In the summer of 1991, a sequel, Mr Lucky, stood ready for release. This time, the co-stars included Keith Richards of The Rolling Stones, Ry Cooder, Albert Collins, Johnny Winter and Van Morrison; and once again, Hooker was on the road, prised from his suburban California hideaway to perform three concerts on the East Coast in locations ranging from grimy New Jersey to genteel New England. In the baking heat of the hotel parking lot, Hooker’s car is ready: a rented white Buick Park Avenue with Georgia plates. His driver is a young emissary from Mike Kappus’s Rosebud Agency. Like all the Rosebuddies, he combines brisk efficiency with laid-back San Francisco cool, and an absolute devotion to Hooker’s comfort. The baggage – including Hooker’s all-important Gibson guitars – is slung into the the trunk, and Hooker creakily installs himself in the back seat with his travelling companion, the diminutive singer Vala Cupp, who serves as warm-up act with Hooker’s group, The Coast To Coast Blues Band. Chameleon have just released her solo album, nominally produced by Hooker and featuring him on the duet version of his venerable ‘Crawlin’ King Snake’ which they perform together at every show. Can the acquaintance think of any UK labels which might be interested in releasing it?

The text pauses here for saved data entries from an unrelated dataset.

Lemma dumps_reads n : forall j, (json_size j <= n)%nat → json_plain j → reads j.
Proof.
  induction n as [|n IH]; intros j Hn Hp; [destruct j; cbn in Hn; lia|].
  intros fuel rest Hd Hf. destruct fuel as [|fuel]; [destruct j; cbn in Hf; lia|].
  destruct j as [|b|m|x|s|l|fs].
  - done.
  - by destruct b.
  - by apply read_value_int.
  - done.
  - cbn [json_dumps]. unfold json_str. cbn [String.append read_value].
    change (Ascii.eqb quote quote) with true. cbn iota. rewrite append_assoc. cbn [String.append].
    by rewrite read_chars_escape.
  - apply json_plain_arr in Hp. cbn [json_dumps item_sep default_style String.append read_value json_size] in *.
    change (Ascii.eqb "[" quote) with false. change (Ascii.eqb "[" "[") with true. cbn iota.
    rewrite append_assoc. cbn [String.append].
    destruct l as [|x l]; [done|].
    pose proof (list_sum_In (fun x => S (json_size x)) (x :: l)) as Hsz. cbn beta in Hsz.
    assert (Hsol : solid (str_join ", " (map dumps (x :: l)))).
    { assert (Hx : solid (dumps x)) by (apply dumps_solid; by inversion Hp).
      cbn [map]. destruct l as [|z l]; [done|]. cbn [map]. rewrite str_join_cons. by destruct (dumps x). }
    rewrite skip_ws_solid, expect_solid by auto. rewrite read_items_dumps; [done|done| |lia].
    apply List.Forall_forall. intros y Hy. rewrite List.Forall_forall in Hp. split; [by apply Hp|].
    apply IH; [specialize (Hsz _ Hy); lia|by apply Hp].
  - apply json_plain_obj in Hp as [Hnd Hp]. cbn [json_dumps item_sep key_sep sort_keys default_style String.append read_value json_size] in *.
    change (Ascii.eqb "{" quote) with false. change (Ascii.eqb "{" "[") with false.
    change (Ascii.eqb "{" "{") with true. cbn iota. rewrite append_assoc, map_map. cbn [String.append fst snd].
    destruct fs as [|kv fs]; [done|].
    pose proof (list_sum_In (fun kv => S (json_size (snd kv))) (kv :: fs)) as Hsz. cbn beta in Hsz.
    assert (Hsol : solid (str_join ", " (map (fun kv => field kv) (kv :: fs)))).
    { cbn [map]. by destruct fs. }
    rewrite skip_ws_solid, expect_solid by auto. rewrite read_fields_dumps; [done|done| |done|lia].
    apply List.Forall_forall. intros y Hy. rewrite List.Forall_forall in Hp. split; [by apply Hp|].
    apply IH; [specialize (Hsz _ Hy); lia|by apply Hp].
Qed.

(** The text is long enough to be its own fuel. *)
Lemma str_join_length l : (list_sum (map (fun s => S (String.length s)) l) <= S (String.length (str_join ", " l)))%nat.
Proof.
  induction l as [|x l IH]; [cbn; lia|]. destruct l as [|y l]; [cbn; lia|]. rewrite str_join_cons.
  rewrite !string_length_append. cbn [map list_sum foldr] in *. cbn [String.length]. lia.
Qed.

Lemma list_sum_le {A} (f g : A -> nat) l : (forall x, In x l → (f x <= 2 * g x)%nat) →
  (list_sum (map f l) <= 2 * list_sum (map g l))%nat.
Proof.
  induction l as [|x l IH]; intros Hfg; [done|]. cbn [map]. unfold list_sum in *. cbn [foldr].
  pose proof (Hfg x ltac:(by left)). specialize (IH ltac:(intros; apply Hfg; by right)). lia.
Qed.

The duet has become one of the major theatrical set-pieces of Hooker’s show. The song itself, learned on the front porch of his childhood home from his earliest blues mentor Tony Hollins, is among the oldest in Hooker’s repertoire, first recorded by him in 1949 and – re-recorded in tandem with Keith Richards – one of Mr Lucky’s show-pieces. Performed with Cupp, it becomes a sensual epic: she hovers around Hooker’s chair like a butterfly, trading lines with him in a progressively more fevered exchange which culminates in a reassuringly daughterly peck on the cheek. Not surprisingly, there is a certain amount of speculation concerning the exact nature of Hooker’s relationship with Cupp, generally amongst white male rockers of what we might call ‘a certain age’, to whom the great man’s predilection for surrounding himself with attractive young women is something of an inspiration; cause for an optimistic vision of their own rapidly approaching twilight years. Hooker, wrote Dennis Hopper in the notes to the soundtrack (by Hooker and Miles Davis) for his movie The Hot Spot, ‘proves you can still make a steady diet of fried chicken well into your seventies and still try to get all of those pretty young things into a hot tub’. The nudge-nudge-wink-wink response generally received by Hooker’s own denials – ‘they ain’t my girlfriends, we just friends’ – obscures the fact that, most of the time, he’s telling the truth. There are exceptions, though. A friend of the acquaintance is fond of recounting the tale of when attending the New Orleans Jazz & Heritage Festival, he and a buddy found that the hotel room that they were sharing was kitty-corner from Hooker’s. The buddy, an obsessive Hooker fan, insisted on knocking at the great man’s door so that he could press the flesh and testify to his devotion. So he did. After a long delay, Hooker came to the door in his shirtsleeves. Visible behind him, in the bed, was this fabulous blonde; you know, really fabulous. After a brief exchange of pleasantries, Hooker announced, ‘Well-uh-uh-uh, it certainly has been a pleasure meetin’ you, young man, but right now I got me some business to ’tend to.’ And then he closed the door.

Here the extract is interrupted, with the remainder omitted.